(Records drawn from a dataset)
------------------------------------
(** Two reviews of one request at once, while the permissions of SUPER_ADMIN are
    to be cleared. *)
Definition rivals : list (prog AccW ()) :=
  [reviewed "s2" APPROVE; reviewed "s3" REJECT;
   no_reply (setForRole "ehte:" (acc_actor "s3") "sup" [])].
Definition rivals_order : list nat :=
  ([0; 1; 0; 1; 0; 1; 0; 2; 2] ++ replicate 60 0 ++ replicate 10 1 ++ replicate 10 2)%nat.
Definition rivals_done := schedule rivals_order rivals asked_world.

Lemma rivals_handlers : Forall (access_handler "ehte:" no_iso) rivals.
Proof.
  apply Forall_cons; split; [apply h_role, h_review|].
  apply Forall_cons; split; [apply h_role, h_review|].
  apply Forall_cons; split; [apply h_setForRole|]. by apply Forall_nil.
Qed.
Lemma rivals_pool :
  acc_pool nowhere (access_handler "ehte:" no_iso) rivals asked_world rivals_done.1 rivals_done.2.
Proof.
  split; [apply rivals_handlers|]. rewrite <- (surjective_pairing rivals_done).
  apply schedule_steps.
Qed.
Example rivals_outcome :
  rivals_done.1 !! 0%nat = Some (Ret ()) ∧
  is_Some (xw_userRoles rivals_done.2 !! ("m1", "fin")) ∧
  (rq_status <$> xw_requests rivals_done.2 !! "q1") = Some APPROVED.
Proof. vm_compute. split_and!; eauto. Qed.

(** The first two of the rivals: requests to the role service alone. *)
Definition reviewers : list (prog AccW ()) := [reviewed "s2" APPROVE; reviewed "s3" REJECT].
Definition reviewers_done :=
  schedule ([0; 1; 0; 1; 0; 1; 0] ++ replicate 60 0 ++ replicate 10 1)%nat reviewers asked_world.
Lemma reviewers_pool :
  acc_pool nowhere (role_handler "ehte:" no_iso) reviewers asked_world
    reviewers_done.1 reviewers_done.2.
Proof.
  split.
  - apply Forall_cons; split; [apply h_review|].
    apply Forall_cons; split; [apply h_review|]. by apply Forall_nil.
  - rewrite <- (surjective_pairing reviewers_done). apply schedule_steps.
Qed.
Definition new_holder : UserRole := {|
  ur_userId := "m1"; ur_roleId := "fin"; ur_assignedAt := 1000000; ur_assignedBy := Some "s1" |}.

Lemma two_person_rule_witness :
  is_Some (xw_userRoles asked_world !! ("m1", "fin")) ∨ nowhere "fin" ∨
  approved_by_second reviewers_done.2 new_holder.
Proof.
  apply (two_person_rule "ehte:" no_iso nowhere reviewers asked_world reviewers_done.1
    reviewers_done.2 "m1" "fin" new_holder asked_world_inv reviewers_pool).
  - vm_compute. reflexivity.
  - exists "p2", {| pm_id := "p2"; pm_name := "DISBURSEMENTS_EXECUTE"; pm_description := None |}.
    vm_compute. split_and!; [by eexists|reflexivity|reflexivity].
Defined.

Lemma decisions_stay_witness :
  kept_by request_step (xw_requests asked_world !! "q1") (xw_requests rivals_done.2 !! "q1").
Proof.
  refine (proj1 (decisions_stay "ehte:" no_iso nowhere rivals asked_world rivals_done.1
    rivals_done.2 "q1" asked_world_inv rivals_pool _)).
  by apply not_drawn_future.
Defined.

Lemma locked_role_untouched_witness :
  (rl_name <$> xw_roles rivals_done.2 !! "sup") = Some SUPER_ADMIN.
Proof.
  refine (proj1 (locked_role_untouched "ehte:" no_iso nowhere rivals asked_world rivals_done.1
    rivals_done.2 "sup" (acc_role "sup" SUPER_ADMIN) asked_world_inv rivals_pool _ _)).
  - vm_compute. reflexivity.
  - vm_compute. reflexivity.
Defined.

(** The first of the rivals returned; so the second did not. *)
Lemma one_review_witness : rivals_done.1 !! 1%nat ≠ Some (Ret ()).
Proof.
  intros Hsecond.
  assert (0%nat = 1%nat) as Hsame; [|discriminate Hsame].
  refine (one_review "ehte:" no_iso nowhere rivals asked_world rivals_done.1 rivals_done.2 "q1"
    0%nat 1%nat (acc_actor "s2") (acc_actor "s3") APPROVE REJECT (Some "checked") (Some "checked")
    asked_world_inv rivals_pool _ _ _ Hsecond).
  - reflexivity.
  - reflexivity.
  - vm_compute. reflexivity.
Defined.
------------------------------------
* [What this task involves]
Line count for the string "list": state how many lines in the data contain it, and output nothing else.

* [Solution to the problem]
3